=== To do ===
In the entries that follow, the first line to write out is the one containing "intros Hl Hg.", and the last is the one containing "Variable f : ptr -> M (st W) Z.". Reproduce that stretch exactly, with nothing before or after it.

──────────

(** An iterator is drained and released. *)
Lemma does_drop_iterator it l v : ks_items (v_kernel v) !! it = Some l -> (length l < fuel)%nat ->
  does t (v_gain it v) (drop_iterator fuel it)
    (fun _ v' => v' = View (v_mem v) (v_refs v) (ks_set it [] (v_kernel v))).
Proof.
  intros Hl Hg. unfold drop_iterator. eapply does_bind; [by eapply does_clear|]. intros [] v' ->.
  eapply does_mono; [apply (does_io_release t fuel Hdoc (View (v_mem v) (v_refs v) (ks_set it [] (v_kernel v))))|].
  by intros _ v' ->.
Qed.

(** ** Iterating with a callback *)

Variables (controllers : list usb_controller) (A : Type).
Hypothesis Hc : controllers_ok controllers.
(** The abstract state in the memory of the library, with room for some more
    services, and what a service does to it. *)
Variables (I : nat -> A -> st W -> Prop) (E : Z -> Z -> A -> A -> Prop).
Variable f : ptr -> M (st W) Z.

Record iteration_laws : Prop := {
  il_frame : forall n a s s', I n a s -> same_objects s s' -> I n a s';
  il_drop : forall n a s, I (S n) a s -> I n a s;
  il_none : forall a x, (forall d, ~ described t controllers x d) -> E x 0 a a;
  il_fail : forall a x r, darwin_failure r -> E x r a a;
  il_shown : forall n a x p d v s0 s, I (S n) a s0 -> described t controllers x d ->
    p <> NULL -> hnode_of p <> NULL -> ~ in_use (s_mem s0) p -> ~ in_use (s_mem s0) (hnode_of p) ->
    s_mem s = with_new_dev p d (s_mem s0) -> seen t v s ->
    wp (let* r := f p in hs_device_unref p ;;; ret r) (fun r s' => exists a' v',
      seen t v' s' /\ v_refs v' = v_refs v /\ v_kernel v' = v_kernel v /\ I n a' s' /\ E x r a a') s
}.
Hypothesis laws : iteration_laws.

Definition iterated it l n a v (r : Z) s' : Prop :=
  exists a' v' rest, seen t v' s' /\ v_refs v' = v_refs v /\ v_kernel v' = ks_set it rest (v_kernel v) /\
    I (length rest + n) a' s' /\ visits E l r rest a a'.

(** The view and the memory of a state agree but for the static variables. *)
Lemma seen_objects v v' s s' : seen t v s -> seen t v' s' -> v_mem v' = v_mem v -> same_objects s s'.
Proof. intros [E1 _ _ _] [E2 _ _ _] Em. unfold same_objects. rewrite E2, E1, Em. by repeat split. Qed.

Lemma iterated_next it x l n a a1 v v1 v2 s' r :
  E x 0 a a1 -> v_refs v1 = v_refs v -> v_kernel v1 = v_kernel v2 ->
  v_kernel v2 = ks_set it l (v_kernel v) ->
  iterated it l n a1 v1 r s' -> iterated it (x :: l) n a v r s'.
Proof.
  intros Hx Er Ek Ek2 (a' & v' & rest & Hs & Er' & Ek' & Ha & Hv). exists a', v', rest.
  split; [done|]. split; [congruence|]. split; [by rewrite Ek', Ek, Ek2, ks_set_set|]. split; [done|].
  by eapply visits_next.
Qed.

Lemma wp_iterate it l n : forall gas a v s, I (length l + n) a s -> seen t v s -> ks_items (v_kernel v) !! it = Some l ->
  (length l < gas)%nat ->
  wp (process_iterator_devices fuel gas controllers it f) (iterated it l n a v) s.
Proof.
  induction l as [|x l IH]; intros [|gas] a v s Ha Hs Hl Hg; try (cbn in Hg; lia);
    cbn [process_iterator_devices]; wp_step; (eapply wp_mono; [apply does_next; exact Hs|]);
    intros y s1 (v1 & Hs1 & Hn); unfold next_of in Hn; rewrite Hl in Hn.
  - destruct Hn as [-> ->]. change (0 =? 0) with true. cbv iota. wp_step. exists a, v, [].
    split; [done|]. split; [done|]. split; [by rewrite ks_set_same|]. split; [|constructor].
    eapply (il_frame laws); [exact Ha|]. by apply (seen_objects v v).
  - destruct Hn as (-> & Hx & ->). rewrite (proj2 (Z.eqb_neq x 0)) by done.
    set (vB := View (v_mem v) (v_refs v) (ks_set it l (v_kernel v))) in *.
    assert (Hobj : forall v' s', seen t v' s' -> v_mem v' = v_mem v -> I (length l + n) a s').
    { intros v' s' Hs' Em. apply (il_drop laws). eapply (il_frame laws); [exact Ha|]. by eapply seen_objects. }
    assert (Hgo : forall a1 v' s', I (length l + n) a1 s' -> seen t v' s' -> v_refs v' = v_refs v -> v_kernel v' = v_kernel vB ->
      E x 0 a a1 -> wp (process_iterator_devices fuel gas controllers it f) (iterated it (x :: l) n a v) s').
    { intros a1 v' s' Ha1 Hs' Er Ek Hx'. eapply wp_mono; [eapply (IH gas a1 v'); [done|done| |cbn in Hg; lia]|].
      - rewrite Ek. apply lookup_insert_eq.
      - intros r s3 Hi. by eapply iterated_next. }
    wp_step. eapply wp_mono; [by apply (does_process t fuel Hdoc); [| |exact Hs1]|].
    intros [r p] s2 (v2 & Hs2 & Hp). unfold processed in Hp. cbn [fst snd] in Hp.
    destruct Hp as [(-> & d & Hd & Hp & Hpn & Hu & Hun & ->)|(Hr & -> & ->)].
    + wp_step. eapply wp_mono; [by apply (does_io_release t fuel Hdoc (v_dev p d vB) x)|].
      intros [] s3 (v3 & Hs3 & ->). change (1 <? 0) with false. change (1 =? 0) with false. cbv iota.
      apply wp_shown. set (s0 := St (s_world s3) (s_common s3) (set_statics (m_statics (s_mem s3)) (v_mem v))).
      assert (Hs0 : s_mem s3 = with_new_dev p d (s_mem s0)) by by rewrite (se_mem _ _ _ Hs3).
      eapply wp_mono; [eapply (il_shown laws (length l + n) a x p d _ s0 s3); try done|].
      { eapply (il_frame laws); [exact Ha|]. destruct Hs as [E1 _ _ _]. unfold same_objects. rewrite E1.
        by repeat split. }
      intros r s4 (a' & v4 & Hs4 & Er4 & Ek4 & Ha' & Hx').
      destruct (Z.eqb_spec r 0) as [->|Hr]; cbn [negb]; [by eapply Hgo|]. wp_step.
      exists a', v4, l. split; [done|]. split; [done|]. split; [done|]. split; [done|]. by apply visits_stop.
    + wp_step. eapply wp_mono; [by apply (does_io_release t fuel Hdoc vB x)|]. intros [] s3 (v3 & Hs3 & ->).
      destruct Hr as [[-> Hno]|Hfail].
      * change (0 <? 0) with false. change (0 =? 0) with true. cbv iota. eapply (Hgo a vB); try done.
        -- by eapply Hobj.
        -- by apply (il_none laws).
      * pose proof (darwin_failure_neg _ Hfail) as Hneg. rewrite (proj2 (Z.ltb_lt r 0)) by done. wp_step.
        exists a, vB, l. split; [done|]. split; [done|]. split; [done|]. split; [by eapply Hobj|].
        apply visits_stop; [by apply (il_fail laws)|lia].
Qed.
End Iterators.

──────────

=== Answer section ===
  intros Hl Hg. unfold drop_iterator. eapply does_bind; [by eapply does_clear|]. intros [] v' ->.
  eapply does_mono; [apply (does_io_release t fuel Hdoc (View (v_mem v) (v_refs v) (ks_set it [] (v_kernel v))))|].
  by intros _ v' ->.
Qed.

(** ** Iterating with a callback *)

Variables (controllers : list usb_controller) (A : Type).
Hypothesis Hc : controllers_ok controllers.
(** The abstract state in the memory of the library, with room for some more
    services, and what a service does to it. *)
Variables (I : nat -> A -> st W -> Prop) (E : Z -> Z -> A -> A -> Prop).
Variable f : ptr -> M (st W) Z.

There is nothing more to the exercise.